Problem details:
Look below for the line that contains "match l with", then copy it and each following line exactly, through and including the line that contains "Definition location_of (hist".

Material shown Start Marker

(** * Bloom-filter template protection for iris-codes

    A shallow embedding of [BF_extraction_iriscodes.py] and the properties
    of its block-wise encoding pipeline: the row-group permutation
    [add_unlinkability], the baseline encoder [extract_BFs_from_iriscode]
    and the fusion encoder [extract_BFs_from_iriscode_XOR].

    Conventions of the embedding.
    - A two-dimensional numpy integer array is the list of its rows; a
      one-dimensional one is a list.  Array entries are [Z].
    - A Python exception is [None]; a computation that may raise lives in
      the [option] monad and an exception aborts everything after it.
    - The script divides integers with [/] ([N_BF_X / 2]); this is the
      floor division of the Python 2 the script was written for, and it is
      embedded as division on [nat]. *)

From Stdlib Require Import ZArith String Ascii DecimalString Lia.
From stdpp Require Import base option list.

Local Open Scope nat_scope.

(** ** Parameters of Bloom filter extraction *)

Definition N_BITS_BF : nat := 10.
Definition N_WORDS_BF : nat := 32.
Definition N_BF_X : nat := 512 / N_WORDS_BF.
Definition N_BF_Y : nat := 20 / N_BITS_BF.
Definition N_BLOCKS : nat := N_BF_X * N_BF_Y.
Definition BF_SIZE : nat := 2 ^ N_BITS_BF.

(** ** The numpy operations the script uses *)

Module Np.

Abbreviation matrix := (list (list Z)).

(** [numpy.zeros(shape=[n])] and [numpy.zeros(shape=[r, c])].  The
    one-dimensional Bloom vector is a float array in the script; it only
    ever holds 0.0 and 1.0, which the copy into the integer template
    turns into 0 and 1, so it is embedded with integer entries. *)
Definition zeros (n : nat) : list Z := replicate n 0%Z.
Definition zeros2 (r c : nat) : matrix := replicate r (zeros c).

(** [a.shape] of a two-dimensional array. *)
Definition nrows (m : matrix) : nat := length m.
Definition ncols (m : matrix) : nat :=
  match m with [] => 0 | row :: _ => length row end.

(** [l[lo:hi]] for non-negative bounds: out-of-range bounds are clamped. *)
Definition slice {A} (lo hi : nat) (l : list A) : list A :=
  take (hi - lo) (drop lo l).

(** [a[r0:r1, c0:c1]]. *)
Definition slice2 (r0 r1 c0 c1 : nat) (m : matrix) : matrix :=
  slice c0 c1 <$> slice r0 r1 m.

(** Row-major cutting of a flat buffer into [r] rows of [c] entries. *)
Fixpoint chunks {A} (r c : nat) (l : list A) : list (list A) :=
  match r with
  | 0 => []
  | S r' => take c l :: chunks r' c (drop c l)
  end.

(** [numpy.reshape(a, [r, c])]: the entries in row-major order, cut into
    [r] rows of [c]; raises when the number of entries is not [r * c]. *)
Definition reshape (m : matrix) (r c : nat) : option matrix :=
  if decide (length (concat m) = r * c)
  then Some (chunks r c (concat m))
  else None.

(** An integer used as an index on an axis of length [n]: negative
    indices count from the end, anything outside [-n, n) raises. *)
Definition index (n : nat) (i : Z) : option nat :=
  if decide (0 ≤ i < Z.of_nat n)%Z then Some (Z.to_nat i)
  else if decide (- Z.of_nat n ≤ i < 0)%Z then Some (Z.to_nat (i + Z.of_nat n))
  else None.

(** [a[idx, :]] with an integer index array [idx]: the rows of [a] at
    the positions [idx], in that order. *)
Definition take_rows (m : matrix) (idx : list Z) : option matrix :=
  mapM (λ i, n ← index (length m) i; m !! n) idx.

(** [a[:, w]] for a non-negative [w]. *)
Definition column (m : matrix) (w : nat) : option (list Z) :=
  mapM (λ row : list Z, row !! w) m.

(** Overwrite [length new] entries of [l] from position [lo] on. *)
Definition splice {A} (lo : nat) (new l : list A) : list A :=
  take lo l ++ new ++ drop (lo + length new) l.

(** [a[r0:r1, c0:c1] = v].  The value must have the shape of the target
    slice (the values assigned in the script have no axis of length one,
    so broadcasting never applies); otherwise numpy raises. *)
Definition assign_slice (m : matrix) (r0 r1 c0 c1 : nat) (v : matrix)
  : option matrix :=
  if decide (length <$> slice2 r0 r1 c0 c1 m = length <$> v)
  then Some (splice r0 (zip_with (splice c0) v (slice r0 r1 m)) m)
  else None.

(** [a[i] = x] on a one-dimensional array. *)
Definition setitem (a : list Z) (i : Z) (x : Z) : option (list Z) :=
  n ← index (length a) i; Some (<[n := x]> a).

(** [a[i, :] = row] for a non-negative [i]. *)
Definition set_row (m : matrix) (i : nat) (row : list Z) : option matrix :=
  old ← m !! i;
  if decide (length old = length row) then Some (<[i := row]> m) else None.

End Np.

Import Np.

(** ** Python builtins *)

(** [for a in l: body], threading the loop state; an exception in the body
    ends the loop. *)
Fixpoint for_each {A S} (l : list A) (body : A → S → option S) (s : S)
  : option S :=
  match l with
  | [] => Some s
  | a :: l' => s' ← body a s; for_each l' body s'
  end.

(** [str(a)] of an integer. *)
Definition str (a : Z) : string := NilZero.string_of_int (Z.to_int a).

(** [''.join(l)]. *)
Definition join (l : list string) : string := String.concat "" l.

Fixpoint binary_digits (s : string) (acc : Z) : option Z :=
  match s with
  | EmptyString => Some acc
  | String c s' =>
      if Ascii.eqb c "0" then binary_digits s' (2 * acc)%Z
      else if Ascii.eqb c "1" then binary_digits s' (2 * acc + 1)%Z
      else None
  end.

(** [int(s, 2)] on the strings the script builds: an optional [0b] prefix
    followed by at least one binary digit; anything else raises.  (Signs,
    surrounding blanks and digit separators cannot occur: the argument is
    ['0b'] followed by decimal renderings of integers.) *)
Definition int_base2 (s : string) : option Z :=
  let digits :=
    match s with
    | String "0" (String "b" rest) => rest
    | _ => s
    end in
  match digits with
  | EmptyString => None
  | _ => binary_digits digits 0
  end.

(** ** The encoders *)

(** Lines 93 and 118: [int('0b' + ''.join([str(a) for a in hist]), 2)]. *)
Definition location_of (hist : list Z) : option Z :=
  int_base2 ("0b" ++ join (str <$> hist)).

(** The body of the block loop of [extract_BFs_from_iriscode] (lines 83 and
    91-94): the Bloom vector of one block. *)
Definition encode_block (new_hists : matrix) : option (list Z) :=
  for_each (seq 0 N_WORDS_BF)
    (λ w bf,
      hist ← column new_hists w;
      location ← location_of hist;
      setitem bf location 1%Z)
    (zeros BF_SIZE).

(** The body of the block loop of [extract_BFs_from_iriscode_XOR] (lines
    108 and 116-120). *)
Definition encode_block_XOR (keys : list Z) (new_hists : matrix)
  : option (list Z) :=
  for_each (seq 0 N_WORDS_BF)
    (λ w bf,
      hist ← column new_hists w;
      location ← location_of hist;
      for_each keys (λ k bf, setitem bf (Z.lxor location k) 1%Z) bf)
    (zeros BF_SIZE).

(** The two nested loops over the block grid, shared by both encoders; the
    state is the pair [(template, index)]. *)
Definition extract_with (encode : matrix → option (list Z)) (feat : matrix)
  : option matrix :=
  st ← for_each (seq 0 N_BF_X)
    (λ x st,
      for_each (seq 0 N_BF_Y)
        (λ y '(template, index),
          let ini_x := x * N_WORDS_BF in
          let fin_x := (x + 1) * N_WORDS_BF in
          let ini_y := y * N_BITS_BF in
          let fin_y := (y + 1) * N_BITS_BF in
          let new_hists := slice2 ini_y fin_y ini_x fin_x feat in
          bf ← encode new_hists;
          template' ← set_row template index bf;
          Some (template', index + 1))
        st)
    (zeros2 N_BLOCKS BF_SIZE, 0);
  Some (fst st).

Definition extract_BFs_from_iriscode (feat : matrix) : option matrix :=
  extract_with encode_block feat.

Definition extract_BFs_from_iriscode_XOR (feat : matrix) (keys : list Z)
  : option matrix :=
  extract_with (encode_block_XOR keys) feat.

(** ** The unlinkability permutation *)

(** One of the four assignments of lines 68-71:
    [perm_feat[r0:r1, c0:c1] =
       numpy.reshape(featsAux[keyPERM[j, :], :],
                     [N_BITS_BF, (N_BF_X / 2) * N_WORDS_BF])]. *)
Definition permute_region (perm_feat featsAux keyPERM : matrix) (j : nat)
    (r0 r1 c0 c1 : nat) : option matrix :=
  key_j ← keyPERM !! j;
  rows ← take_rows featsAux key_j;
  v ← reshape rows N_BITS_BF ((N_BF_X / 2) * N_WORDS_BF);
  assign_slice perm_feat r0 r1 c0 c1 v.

Material shown End Marker

Result for this exercise:
  match l with
  | [] => Some s
  | a :: l' => s' ← body a s; for_each l' body s'
  end.

(** [str(a)] of an integer. *)
Definition str (a : Z) : string := NilZero.string_of_int (Z.to_int a).

(** [''.join(l)]. *)
Definition join (l : list string) : string := String.concat "" l.

Fixpoint binary_digits (s : string) (acc : Z) : option Z :=
  match s with
  | EmptyString => Some acc
  | String c s' =>
      if Ascii.eqb c "0" then binary_digits s' (2 * acc)%Z
      else if Ascii.eqb c "1" then binary_digits s' (2 * acc + 1)%Z
      else None
  end.

(** [int(s, 2)] on the strings the script builds: an optional [0b] prefix
    followed by at least one binary digit; anything else raises.  (Signs,
    surrounding blanks and digit separators cannot occur: the argument is
    ['0b'] followed by decimal renderings of integers.) *)
Definition int_base2 (s : string) : option Z :=
  let digits :=
    match s with
    | String "0" (String "b" rest) => rest
    | _ => s
    end in
  match digits with
  | EmptyString => None
  | _ => binary_digits digits 0
  end.

(** ** The encoders *)

(** Lines 93 and 118: [int('0b' + ''.join([str(a) for a in hist]), 2)]. *)
Definition location_of (hist : list Z) : option Z :=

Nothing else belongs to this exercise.